**WHAT YOU SHOULD DO:** In the listing below, find each line with the string "destruct" and report it.

**DATA SUPPLIED:**
────
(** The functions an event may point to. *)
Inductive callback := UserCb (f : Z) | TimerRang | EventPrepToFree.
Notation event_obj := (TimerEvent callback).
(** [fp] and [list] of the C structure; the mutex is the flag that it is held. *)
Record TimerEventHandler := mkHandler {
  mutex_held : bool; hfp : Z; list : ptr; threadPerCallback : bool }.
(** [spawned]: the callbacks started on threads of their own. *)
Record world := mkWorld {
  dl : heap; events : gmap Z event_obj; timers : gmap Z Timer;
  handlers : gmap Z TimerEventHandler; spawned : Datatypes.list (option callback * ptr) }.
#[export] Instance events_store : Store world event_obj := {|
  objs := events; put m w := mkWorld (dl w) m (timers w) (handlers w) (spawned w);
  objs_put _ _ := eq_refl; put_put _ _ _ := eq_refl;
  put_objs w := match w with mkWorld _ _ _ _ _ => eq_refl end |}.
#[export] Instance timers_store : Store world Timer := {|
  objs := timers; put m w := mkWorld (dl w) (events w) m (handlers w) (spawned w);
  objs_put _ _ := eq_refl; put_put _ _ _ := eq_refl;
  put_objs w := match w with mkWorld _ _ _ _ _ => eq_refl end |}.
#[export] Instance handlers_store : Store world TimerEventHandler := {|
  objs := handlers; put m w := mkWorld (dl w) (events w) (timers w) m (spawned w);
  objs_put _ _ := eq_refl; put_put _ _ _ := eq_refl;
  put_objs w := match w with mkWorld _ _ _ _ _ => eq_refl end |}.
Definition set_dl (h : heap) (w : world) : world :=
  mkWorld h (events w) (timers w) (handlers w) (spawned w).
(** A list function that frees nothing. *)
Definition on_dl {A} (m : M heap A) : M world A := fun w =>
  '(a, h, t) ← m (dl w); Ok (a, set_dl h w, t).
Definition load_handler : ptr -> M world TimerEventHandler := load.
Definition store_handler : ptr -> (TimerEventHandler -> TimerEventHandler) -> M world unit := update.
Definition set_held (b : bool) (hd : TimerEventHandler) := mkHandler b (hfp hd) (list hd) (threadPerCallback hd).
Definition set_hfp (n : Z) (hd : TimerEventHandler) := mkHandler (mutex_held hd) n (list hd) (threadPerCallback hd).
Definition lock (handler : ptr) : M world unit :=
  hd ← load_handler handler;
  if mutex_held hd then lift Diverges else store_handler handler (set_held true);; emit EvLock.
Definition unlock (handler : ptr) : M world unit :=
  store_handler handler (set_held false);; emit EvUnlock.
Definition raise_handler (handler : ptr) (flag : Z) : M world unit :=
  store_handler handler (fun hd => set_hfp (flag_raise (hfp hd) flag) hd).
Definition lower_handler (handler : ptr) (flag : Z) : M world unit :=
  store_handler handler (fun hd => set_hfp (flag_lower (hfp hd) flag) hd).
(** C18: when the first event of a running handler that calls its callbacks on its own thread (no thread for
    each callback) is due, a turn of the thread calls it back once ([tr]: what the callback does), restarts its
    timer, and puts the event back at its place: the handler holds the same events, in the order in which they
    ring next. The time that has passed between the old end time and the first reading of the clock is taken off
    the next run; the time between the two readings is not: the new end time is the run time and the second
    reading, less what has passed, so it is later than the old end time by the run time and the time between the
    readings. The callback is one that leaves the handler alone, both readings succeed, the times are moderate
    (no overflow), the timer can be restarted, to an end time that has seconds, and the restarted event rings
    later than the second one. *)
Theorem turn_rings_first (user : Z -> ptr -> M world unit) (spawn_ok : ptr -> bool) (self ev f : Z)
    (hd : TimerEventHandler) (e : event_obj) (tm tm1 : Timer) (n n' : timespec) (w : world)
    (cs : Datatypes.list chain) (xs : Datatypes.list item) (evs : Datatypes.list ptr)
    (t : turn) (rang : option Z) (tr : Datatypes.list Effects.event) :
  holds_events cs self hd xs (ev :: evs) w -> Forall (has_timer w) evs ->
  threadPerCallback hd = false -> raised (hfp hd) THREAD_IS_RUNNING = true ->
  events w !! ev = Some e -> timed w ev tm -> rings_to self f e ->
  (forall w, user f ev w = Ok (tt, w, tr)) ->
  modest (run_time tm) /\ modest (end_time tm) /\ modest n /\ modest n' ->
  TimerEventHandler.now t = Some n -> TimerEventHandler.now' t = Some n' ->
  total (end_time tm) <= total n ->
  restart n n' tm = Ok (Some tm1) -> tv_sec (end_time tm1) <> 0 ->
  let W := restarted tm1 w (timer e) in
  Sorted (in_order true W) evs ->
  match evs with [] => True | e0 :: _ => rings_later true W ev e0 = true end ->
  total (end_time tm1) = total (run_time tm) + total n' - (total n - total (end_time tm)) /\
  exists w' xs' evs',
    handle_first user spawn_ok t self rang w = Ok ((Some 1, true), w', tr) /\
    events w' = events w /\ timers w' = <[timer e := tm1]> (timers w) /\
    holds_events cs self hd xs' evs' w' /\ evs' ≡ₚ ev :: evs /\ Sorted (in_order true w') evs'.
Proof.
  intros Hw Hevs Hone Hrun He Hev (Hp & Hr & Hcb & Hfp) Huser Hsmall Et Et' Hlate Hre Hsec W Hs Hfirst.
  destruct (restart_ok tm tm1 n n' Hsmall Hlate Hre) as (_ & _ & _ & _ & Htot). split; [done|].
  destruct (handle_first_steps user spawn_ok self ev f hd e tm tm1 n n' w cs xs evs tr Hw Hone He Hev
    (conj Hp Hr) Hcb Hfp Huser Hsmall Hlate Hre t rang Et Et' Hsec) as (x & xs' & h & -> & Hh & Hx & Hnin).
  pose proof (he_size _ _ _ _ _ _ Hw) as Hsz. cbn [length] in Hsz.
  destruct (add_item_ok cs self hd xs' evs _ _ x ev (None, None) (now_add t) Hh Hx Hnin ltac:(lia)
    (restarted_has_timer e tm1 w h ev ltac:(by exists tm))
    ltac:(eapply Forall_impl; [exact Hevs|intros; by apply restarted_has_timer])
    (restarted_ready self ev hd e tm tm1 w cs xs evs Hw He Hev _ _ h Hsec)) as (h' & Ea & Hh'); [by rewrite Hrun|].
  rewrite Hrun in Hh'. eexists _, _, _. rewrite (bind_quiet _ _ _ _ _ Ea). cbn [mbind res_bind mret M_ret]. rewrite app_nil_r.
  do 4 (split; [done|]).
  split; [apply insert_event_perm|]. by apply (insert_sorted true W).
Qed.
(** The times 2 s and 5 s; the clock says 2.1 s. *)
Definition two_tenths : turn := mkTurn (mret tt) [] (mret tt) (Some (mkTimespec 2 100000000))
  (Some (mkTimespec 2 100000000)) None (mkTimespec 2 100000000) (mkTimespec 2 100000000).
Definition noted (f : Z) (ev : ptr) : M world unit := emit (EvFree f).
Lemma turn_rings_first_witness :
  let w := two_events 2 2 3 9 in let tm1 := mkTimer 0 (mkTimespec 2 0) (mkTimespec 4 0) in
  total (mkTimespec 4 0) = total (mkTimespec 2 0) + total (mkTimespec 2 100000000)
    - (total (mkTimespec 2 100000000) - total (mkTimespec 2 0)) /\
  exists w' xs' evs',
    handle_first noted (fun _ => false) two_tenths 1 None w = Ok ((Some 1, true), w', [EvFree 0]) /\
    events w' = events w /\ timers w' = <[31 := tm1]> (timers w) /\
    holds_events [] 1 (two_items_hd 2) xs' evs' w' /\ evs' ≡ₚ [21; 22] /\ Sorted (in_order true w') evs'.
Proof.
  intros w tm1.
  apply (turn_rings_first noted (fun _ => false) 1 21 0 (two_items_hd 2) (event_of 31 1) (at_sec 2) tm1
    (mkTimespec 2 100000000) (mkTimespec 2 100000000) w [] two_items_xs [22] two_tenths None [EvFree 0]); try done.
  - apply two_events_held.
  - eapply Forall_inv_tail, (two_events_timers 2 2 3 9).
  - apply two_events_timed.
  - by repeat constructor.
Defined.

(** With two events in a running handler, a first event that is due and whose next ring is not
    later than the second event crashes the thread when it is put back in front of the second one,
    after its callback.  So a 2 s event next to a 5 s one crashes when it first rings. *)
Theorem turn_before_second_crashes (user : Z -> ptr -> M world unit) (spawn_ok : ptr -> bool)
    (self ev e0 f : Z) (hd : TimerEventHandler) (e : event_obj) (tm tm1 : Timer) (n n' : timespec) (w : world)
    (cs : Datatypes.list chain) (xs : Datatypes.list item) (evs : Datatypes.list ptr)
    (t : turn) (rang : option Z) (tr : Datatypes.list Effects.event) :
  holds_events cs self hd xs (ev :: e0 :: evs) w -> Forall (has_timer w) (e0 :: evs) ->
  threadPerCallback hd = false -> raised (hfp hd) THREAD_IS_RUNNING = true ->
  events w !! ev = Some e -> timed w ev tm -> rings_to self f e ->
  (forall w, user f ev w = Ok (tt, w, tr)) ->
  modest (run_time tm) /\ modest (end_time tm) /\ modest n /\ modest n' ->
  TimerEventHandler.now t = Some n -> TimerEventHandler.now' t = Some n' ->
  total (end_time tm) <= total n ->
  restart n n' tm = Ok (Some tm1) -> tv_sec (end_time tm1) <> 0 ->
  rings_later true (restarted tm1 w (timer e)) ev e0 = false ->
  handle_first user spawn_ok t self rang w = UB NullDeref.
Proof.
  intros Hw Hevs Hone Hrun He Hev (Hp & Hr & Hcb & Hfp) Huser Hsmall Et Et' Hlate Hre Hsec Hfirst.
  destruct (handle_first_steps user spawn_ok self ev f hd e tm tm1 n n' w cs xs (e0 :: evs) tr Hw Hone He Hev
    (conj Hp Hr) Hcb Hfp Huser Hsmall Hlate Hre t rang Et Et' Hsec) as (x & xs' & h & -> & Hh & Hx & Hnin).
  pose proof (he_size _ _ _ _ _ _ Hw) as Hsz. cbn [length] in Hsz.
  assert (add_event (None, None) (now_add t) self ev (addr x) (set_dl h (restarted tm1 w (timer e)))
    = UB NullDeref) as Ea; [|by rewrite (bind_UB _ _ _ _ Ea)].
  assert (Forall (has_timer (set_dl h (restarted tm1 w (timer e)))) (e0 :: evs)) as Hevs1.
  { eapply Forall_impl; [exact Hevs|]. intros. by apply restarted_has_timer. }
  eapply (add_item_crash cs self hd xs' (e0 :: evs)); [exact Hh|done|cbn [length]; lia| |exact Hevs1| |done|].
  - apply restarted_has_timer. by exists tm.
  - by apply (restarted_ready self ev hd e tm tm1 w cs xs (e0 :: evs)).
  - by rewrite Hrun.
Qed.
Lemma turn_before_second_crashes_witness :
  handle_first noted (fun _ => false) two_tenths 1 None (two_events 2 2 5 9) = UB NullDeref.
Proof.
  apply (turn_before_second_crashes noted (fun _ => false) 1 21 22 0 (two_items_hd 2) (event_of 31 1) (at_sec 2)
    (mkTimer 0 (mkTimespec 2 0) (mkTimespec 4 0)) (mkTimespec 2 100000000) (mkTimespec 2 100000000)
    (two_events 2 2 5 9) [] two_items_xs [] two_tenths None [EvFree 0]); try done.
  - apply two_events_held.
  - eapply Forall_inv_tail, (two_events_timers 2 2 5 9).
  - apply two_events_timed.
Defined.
────
**WRITTEN REPLY:**
  destruct (restart_ok tm tm1 n n' Hsmall Hlate Hre) as (_ & _ & _ & _ & Htot). split; [done|].
  destruct (handle_first_steps user spawn_ok self ev f hd e tm tm1 n n' w cs xs evs tr Hw Hone He Hev
  destruct (add_item_ok cs self hd xs' evs _ _ x ev (None, None) (now_add t) Hh Hx Hnin ltac:(lia)
  destruct (handle_first_steps user spawn_ok self ev f hd e tm tm1 n n' w cs xs (e0 :: evs) tr Hw Hone He Hev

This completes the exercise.